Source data
┄┄┄┄┄┄┄┄┄┄┄┄┄┄┄┄┄┄┄┄

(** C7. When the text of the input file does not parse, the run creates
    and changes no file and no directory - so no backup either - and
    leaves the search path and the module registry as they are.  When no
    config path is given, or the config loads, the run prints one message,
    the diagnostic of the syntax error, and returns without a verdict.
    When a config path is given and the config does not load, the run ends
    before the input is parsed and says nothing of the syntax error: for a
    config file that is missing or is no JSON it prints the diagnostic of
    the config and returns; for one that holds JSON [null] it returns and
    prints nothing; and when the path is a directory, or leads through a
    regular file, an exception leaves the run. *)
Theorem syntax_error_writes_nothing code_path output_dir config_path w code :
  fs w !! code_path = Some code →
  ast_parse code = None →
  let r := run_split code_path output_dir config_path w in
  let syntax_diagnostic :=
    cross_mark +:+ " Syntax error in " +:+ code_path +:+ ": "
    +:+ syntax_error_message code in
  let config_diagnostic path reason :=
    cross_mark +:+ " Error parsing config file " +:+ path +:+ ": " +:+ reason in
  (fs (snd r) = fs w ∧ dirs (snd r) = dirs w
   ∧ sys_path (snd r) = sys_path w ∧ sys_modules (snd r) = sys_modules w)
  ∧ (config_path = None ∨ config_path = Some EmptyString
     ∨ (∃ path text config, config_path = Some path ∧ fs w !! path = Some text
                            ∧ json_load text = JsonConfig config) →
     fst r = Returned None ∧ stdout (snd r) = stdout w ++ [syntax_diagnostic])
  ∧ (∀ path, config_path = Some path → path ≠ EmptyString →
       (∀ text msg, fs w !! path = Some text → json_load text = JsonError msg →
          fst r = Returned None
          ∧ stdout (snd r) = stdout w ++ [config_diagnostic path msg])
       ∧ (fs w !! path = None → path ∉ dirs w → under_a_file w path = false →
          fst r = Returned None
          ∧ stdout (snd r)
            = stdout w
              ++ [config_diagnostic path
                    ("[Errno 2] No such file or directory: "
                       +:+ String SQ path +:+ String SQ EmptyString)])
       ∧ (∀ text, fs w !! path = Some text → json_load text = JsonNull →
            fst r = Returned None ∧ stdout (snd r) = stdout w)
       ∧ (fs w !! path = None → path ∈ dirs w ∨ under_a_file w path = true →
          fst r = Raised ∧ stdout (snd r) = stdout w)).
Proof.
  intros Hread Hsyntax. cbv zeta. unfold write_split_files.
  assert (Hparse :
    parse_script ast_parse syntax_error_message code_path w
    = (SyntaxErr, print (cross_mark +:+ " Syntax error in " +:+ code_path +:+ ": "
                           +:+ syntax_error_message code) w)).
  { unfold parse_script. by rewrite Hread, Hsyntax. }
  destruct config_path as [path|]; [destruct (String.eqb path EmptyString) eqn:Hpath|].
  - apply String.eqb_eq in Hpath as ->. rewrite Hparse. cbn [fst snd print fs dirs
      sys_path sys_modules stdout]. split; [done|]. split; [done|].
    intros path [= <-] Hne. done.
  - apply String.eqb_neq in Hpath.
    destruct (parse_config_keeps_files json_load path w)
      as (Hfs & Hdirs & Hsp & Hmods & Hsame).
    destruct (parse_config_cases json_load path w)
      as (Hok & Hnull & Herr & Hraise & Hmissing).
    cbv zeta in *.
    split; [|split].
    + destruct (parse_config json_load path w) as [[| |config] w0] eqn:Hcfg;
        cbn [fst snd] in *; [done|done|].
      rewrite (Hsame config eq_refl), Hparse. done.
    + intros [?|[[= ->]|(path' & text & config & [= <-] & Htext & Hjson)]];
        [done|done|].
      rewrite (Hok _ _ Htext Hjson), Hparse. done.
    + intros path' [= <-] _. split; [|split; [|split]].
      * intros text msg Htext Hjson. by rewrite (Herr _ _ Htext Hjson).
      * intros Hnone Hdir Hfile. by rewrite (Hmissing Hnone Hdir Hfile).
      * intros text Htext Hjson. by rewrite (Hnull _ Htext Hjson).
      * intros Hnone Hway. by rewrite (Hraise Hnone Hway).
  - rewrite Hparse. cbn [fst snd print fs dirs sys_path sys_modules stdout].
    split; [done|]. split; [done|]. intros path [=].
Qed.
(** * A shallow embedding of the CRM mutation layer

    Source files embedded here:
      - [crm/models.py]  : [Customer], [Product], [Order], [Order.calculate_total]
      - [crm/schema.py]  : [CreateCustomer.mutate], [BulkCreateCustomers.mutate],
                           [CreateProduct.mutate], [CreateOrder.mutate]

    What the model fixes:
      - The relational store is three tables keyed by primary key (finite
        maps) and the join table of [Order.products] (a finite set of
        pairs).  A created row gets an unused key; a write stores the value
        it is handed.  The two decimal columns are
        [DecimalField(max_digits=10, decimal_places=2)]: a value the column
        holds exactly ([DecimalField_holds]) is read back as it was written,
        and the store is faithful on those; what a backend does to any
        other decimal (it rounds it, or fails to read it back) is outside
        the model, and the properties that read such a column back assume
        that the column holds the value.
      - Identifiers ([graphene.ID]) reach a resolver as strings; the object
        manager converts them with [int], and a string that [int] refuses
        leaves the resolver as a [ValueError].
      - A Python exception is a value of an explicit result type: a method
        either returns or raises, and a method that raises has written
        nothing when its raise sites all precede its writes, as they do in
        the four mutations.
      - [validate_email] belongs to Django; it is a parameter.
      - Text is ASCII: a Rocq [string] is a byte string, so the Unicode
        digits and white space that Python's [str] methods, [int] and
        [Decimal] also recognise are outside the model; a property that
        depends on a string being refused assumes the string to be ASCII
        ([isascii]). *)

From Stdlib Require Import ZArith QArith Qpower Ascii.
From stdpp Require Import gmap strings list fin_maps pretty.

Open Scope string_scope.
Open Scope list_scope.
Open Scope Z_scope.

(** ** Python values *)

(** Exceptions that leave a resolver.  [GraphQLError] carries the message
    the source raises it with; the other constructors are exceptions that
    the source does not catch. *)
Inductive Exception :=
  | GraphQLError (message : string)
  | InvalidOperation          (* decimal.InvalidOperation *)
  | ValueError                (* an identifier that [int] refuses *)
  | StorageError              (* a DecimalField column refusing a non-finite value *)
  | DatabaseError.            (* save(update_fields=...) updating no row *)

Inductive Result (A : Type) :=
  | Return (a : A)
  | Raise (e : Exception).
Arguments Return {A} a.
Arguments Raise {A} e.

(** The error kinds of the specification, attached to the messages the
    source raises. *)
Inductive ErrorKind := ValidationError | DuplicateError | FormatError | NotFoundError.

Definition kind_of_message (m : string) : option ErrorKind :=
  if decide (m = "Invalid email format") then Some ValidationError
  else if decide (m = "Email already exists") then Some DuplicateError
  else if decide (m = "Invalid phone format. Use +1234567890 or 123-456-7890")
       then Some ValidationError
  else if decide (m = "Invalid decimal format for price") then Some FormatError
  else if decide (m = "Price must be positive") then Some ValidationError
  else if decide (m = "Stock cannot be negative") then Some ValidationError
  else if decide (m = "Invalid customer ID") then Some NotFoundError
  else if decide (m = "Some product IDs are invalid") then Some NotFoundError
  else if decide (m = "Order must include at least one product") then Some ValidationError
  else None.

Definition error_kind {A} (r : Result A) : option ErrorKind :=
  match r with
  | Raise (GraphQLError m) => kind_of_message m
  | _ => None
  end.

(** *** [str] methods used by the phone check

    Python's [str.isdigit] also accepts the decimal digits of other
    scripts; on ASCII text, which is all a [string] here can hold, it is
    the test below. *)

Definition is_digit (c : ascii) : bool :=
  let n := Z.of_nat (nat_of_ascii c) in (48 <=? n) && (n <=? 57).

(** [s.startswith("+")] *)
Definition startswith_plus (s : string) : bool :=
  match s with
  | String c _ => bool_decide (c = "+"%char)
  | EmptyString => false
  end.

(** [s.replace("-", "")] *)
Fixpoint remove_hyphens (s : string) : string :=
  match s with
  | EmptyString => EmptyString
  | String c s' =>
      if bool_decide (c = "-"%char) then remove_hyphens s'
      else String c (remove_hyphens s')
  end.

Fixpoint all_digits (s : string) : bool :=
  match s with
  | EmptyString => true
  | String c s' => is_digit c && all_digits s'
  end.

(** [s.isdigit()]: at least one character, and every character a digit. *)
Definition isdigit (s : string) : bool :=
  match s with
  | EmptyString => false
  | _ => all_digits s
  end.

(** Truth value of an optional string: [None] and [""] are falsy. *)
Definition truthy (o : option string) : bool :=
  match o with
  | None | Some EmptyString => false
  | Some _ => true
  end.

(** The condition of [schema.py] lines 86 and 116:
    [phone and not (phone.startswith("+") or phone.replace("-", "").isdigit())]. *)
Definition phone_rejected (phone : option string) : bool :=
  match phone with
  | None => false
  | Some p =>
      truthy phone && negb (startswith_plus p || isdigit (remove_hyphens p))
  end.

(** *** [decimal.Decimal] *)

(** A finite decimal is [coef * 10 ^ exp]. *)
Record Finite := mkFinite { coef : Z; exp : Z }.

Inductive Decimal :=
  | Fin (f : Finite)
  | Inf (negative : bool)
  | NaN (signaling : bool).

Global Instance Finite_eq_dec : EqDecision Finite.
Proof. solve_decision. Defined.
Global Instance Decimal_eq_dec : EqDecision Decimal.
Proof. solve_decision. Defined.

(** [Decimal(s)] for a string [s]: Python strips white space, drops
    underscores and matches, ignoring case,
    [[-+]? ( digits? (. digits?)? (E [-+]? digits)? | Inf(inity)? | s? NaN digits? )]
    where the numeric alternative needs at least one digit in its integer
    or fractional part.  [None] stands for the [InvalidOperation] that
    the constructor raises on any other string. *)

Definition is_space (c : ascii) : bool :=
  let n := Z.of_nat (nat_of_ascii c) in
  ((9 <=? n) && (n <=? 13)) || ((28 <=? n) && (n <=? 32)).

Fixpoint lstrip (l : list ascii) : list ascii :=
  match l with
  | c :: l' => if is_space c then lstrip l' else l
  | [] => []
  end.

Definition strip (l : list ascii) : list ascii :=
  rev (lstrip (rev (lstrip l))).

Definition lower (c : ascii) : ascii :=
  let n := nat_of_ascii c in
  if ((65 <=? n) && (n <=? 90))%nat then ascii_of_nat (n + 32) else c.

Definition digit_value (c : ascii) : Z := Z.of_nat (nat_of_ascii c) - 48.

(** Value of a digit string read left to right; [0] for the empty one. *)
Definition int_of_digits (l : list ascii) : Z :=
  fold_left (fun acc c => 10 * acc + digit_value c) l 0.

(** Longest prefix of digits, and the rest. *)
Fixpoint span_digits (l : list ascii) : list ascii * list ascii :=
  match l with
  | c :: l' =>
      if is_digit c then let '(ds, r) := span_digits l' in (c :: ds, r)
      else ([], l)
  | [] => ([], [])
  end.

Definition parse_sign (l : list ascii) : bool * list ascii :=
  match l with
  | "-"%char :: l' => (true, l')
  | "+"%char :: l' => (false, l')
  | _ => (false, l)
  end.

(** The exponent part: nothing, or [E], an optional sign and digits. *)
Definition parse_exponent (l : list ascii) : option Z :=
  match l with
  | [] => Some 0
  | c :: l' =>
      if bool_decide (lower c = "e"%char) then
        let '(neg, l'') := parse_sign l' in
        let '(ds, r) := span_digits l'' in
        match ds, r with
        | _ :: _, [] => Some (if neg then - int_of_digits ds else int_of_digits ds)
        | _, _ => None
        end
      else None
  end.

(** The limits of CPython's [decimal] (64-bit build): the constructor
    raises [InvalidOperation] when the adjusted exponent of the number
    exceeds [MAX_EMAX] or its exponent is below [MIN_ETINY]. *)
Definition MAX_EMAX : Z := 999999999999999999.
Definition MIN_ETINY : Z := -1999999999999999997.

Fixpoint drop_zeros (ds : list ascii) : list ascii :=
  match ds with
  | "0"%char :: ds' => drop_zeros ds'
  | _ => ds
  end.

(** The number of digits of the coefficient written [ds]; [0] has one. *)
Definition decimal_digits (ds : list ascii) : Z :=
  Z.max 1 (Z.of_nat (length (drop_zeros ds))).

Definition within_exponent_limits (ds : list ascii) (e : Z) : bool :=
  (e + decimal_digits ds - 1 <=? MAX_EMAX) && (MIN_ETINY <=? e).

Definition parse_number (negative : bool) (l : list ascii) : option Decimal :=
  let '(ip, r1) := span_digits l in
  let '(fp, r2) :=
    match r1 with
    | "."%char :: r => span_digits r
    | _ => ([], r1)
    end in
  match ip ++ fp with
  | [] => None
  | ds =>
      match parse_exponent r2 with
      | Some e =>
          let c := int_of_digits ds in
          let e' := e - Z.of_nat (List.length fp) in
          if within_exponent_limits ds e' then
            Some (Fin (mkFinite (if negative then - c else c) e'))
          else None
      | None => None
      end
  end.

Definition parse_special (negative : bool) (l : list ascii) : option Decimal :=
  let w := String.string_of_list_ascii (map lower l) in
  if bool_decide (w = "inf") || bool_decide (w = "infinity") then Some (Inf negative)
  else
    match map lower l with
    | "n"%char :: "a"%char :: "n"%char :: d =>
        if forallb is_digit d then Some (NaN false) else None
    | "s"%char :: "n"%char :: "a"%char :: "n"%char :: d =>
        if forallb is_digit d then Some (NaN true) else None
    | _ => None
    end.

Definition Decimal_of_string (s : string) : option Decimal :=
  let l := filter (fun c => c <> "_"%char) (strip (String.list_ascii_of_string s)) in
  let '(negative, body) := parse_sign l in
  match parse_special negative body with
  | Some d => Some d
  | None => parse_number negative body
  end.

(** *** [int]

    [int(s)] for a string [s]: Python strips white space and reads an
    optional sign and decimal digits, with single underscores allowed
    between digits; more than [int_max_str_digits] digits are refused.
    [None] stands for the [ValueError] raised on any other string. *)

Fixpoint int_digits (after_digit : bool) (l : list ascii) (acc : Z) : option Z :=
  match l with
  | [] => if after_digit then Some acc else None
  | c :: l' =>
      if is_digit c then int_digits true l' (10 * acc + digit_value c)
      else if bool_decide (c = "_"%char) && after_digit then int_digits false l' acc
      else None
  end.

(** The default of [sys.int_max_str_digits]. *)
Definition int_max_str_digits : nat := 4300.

┄┄┄┄┄┄┄┄┄┄┄┄┄┄┄┄┄┄┄┄

Count how many lines of the entries include the string "written". The number is the entire answer.

Exercise answer
3